Social Media and Other Online Channels

Having considered your primary content hub, the next consideration is the social media and online channels you will use to promote your content and engage with your audience. There are many many social media channels. Trying to use all channels or even multiple channels is a big commitment, and we recommend that you rank social media channels in terms of importance and use by your target audience. The universe of social media channels is an expanding one. Select social media channels include (but are in no way limited to): Twitter, Facebook, Google+, LinkedIn, Tumblr, YouTube and Pinterest.

Research Social Media Channels Used by Your Target Audience

Do some research and thinking based on the profile of an ideal member of your target audience. If this seems like an amorphous question, then you may need to revisit Inbound Marketing Step 2 to make sure you are clear on your target audience.

Your top choices should not about where you want your brand to be. It should be about what social media channels your target audience is already using. If you want to experiment with other social media channels, then you can consider this as part of your inbound marketing budget. To rank social media channels, here are some considerations that you and your team can work through either internally or using an inbound marketing expert.

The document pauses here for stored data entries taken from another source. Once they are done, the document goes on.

(* ===== verification/FidoSetup.v ===== *)
(** * The authenticator in the firmware

    How an image configures the authenticator and routes its requests: the versions of
    [src/src/image_version.rs], the configuration of [src/src/config.rs], the extension
    routing of [src/src/platform/dispatch.rs], the generator of [src/src/platform/rng.rs],
    and the dispatcher of the bring-up image, [src/src/get_info.rs]. *)

From stdpp Require Import base tactics numbers list option strings.
From S2P Require Import Prelude Interfaces CtapHid Identity FidoClient PinToken FidoState.

(** ** Versions

    The features that choose the version, and the definitions a build is left with: the
    compiler accepts the image when there is exactly one of them. *)
Record ImageFeatures := mkImageFeatures {
  signed_ab_failure_test : bool;
  signed_ab_success_test : bool;
  security_epoch_preview : bool;
  security_epoch_maintenance : bool;
}.

Definition version_definitions (CARGO_PKG_VERSION : string) (f : ImageFeatures) : list (string * Z) :=
  (if signed_ab_failure_test f then [("0.1.1-ab-fail", 1)] else [])
  ++ (if signed_ab_success_test f then [("0.1.2-ab-pass", 2)] else [])
  ++ (if security_epoch_preview f then [("0.1.3-epoch-preview", 3)] else [])
  ++ (if security_epoch_maintenance f then [("0.1.5-epoch-maint", 5)] else [])
  ++ (if signed_ab_failure_test f || signed_ab_success_test f || security_epoch_preview f || security_epoch_maintenance f
      then [] else [(CARGO_PKG_VERSION, 0)]).

Definition image_version (CARGO_PKG_VERSION : string) (f : ImageFeatures) : option (string * Z) :=
  if signed_ab_failure_test f && signed_ab_success_test f then None
  else match version_definitions CARGO_PKG_VERSION f with [version] => Some version | _ => None end.
Definition APP_VERSION (CARGO_PKG_VERSION : string) (f : ImageFeatures) : option string :=
  fst <$> image_version CARGO_PKG_VERSION f.
Definition FIRMWARE_PATCH (f : ImageFeatures) : option Z := snd <$> image_version "" f.
Definition CONFIRM_SIGNED_UPDATE (f : ImageFeatures) : bool := negb (signed_ab_failure_test f).

Definition FIRMWARE_MAJOR : Z := 0.
Definition FIRMWARE_MINOR : Z := 1.
Definition FIRMWARE_VERSION (patch : Z) : Z :=
  Z.lor (Z.lor (Z.shiftl FIRMWARE_MAJOR 22) (Z.shiftl FIRMWARE_MINOR 6)) patch.

(** Two images that build have the same version numbers only if they have the same
    features; the image that must roll back confirms nothing. *)
Lemma image_versions_distinct f g v w : image_version "0" f = Some v → image_version "0" g = Some w →
  FIRMWARE_VERSION (snd v) = FIRMWARE_VERSION (snd w) → f = g.
Proof.
  destruct f as [[] [] [] []], g as [[] [] [] []]; try done; by intros [= <-] [= <-].
Qed.
Lemma failure_image_unconfirmed f v : image_version "0" f = Some v → CONFIRM_SIGNED_UPDATE f = false ↔ snd v = 1.
Proof. destruct f as [[] [] [] []]; try done; by intros [= <-]. Qed.

(** ** Configuration *)

Definition fido_config (patch : Z) : Config :=
  mkConfig false MAX_MESSAGE_SIZE None (Some 8) None false false
    (Some (mkFirmwareVersion (FIRMWARE_VERSION patch) None None)) (Some CredentialV2) false None.

(** The assertions of the build. *)
Definition config_asserted (config : Config) : bool :=
  negb (ctap1_transport config) && negb (nfc_transport config) && negb (ccid_transport config)
  && bool_decide (large_blobs config = None) && bool_decide (credential_id_version config = Some CredentialV2).

Lemma fido_config_asserted patch : config_asserted (fido_config patch) = true.
Proof. done. Qed.
Lemma fido_config_timeout patch : fido2_up_timeout (fido_config patch) = FIDO2_UP_TIMEOUT.
Proof. done. Qed.

(** ** Extensions *)

Inductive FidoExtensionId := FsInfo | Hkdf.

#[export] Instance FidoExtensionId_eq_dec : EqDecision FidoExtensionId.
Proof. solve_decision. Defined.

Definition extension_u8 (id : FidoExtensionId) : Z := match id with FsInfo => 0 | Hkdf => 1 end.
Definition extension_try_from (value : Z) : option FidoExtensionId :=
  if value =? 0 then Some FsInfo else if value =? 1 then Some Hkdf else None.

Lemma extension_try_from_iff value id : extension_try_from value = Some id ↔ value = extension_u8 id.
Proof.
  unfold extension_try_from. destruct (Z.eqb_spec value 0), (Z.eqb_spec value 1), id; cbn; naive_solver lia.
Qed.

(** The backends an endpoint tries, in order; the second is staging, which also serves the
    extensions. *)
Inductive BackendId := BackendCore | BackendStaging.
Definition FIDO_BACKENDS : list BackendId := [BackendCore; BackendStaging].

Section routing.
Context {X Request SerdeRequest Reply SerdeReply E : Type}.
Context (staging_request : Request → X → result E Reply * X).
Context (staging_extension : FidoExtensionId → SerdeRequest → X → result E SerdeReply * X).

Definition core_request (request : Request) (ctx : X) : result E Reply * X := staging_request request ctx.
Definition extension_request (extension : FidoExtensionId) (request : SerdeRequest) (ctx : X) : result E SerdeReply * X :=
  match extension with
  | FsInfo => staging_extension FsInfo request ctx
  | Hkdf => staging_extension Hkdf request ctx
  end.
End routing.

(** ** The generator

    [Trng::random] and [Trng::read] are the hardware's. *)
Section rng.
Context {R : Type} (random : R → Z * R) (read : nat → R → bytes * R).

Definition next_u32 (rng : R) : Z * R := random rng.
Definition next_u64 (rng : R) : Z * R :=
  let '(bytes, rng) := read 8 rng in (le_decode bytes, rng).
Definition fill_bytes (n : nat) (rng : R) : bytes * R := read n rng.
Definition try_fill_bytes {E} (n : nat) (rng : R) : result E bytes * R :=
  let '(bytes, rng) := read n rng in (Ok bytes, rng).

Lemma next_u64_range rng : (∀ n r, length (fst (read n r)) = n ∧ Forall is_byte (fst (read n r))) →
  0 ≤ fst (next_u64 rng) < 2 ^ 64.
Proof.
  intros Hr. unfold next_u64. destruct (Hr 8%nat rng) as [Hl Hb]. destruct (read 8 rng) as [l r]. cbn in *.
  pose proof (le_decode_bound l Hb) as Hd. rewrite Hl in Hd. exact Hd.
Qed.
End rng.

(** ** The dispatcher of the bring-up image *)

(** The answer to [authenticatorGetInfo]: what [get_info_response] sets, with the version
    and the transport it names. *)
Inductive InfoVersion := Fido2_0.
Inductive InfoTransport := Usb.
Record BringUpInfo := mkBringUpInfo {
  info_versions : list InfoVersion;
  info_aaguid : bytes;
  info_plat : option bool;
  info_max_msg_size : option nat;
  info_transports : list InfoTransport;
}.
Definition bring_up_info : BringUpInfo :=
  mkBringUpInfo [Fido2_0] DEVELOPMENT_AAGUID (Some false) (Some MAX_MESSAGE_SIZE) [Usb].

Section bring_up.
Context {Request E : Type} (deserialize : bytes → result E Request) (is_get_info : Request → bool).
Context (error_code : E → Z) (InvalidCommand : E) (serialize : BringUpInfo → bytes).

Definition error_response (error : E) : bytes := [error_code error].
Definition get_info_response : bytes := serialize bring_up_info.
Definition get_info_dispatch (request : bytes) : bytes :=
  match deserialize request with
  | Ok request => if is_get_info request then get_info_response else error_response InvalidCommand
  | Err error => error_response error
  end.
End bring_up.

Some questions to get you started.

  • Ask your audience what social media channels they use. If your budget allows, commission market research or send out a survey to ask a sample of your target audience. If you do this, make sure your approach is audience-centric, respectful and doesn’t come across as spam. You will get the best results if you include both a list of choices and also a bucket “Other” category to collect beyond your assumed list.
  • Do the ideal members of your target audience have an active twitter feed (not just a dormant twitter account)?
  • Do the ideal members of your target audience have LinkedIn profiles? Is there activity on their LinkedIn account – periodic profile updates, posts, comments, etc.?  Are they members of particular industry or other groups?
  • Consider using Rapportive to get a sense of twitter use and other social media use by your audience. Rapportive is a plug which we use in for our Google Apps Premium accounts which allows us to instantly get a social media snapshot of people we are emailing.
  • Think in general terms about your audience and consider if there are other social media channels which are an intuitive fit with what you know about them. You will need to decide if you want to spend resources to use the latest social media channels or wait until a new social media channel achieves critical mass before considering it. For example, Pinterest is a new channel which is getting a lot of brand marketing attention lately, but it only existed in prototype form two years ago.

After you have ranked social media channels, you can consider how many and which ones you will use as part of your budgeting process. In television and print terms, this choice would have been the choice of what network to use to air your commercial or which magazines and newspapers to place your advertisements. Trying to be everywhere may eat up your resources (quickly) and may hinder your efforts by diverting your resources and attention for creating compelling content. Budget and resource considerations will be the subject of an upcoming post in this series.

Remember, social media channels are being added all the time and so the social media channel question can and should be revisited in a systematic way. The frequency of revisiting your ranking will depend on whether your brand is best supported by using tried and true (or bleeding edge) social media channels. However, you should revisit your social media channel rankings at least annually to see if your ranking hold true and whether any channels should be added or removed from your inbound marketing program.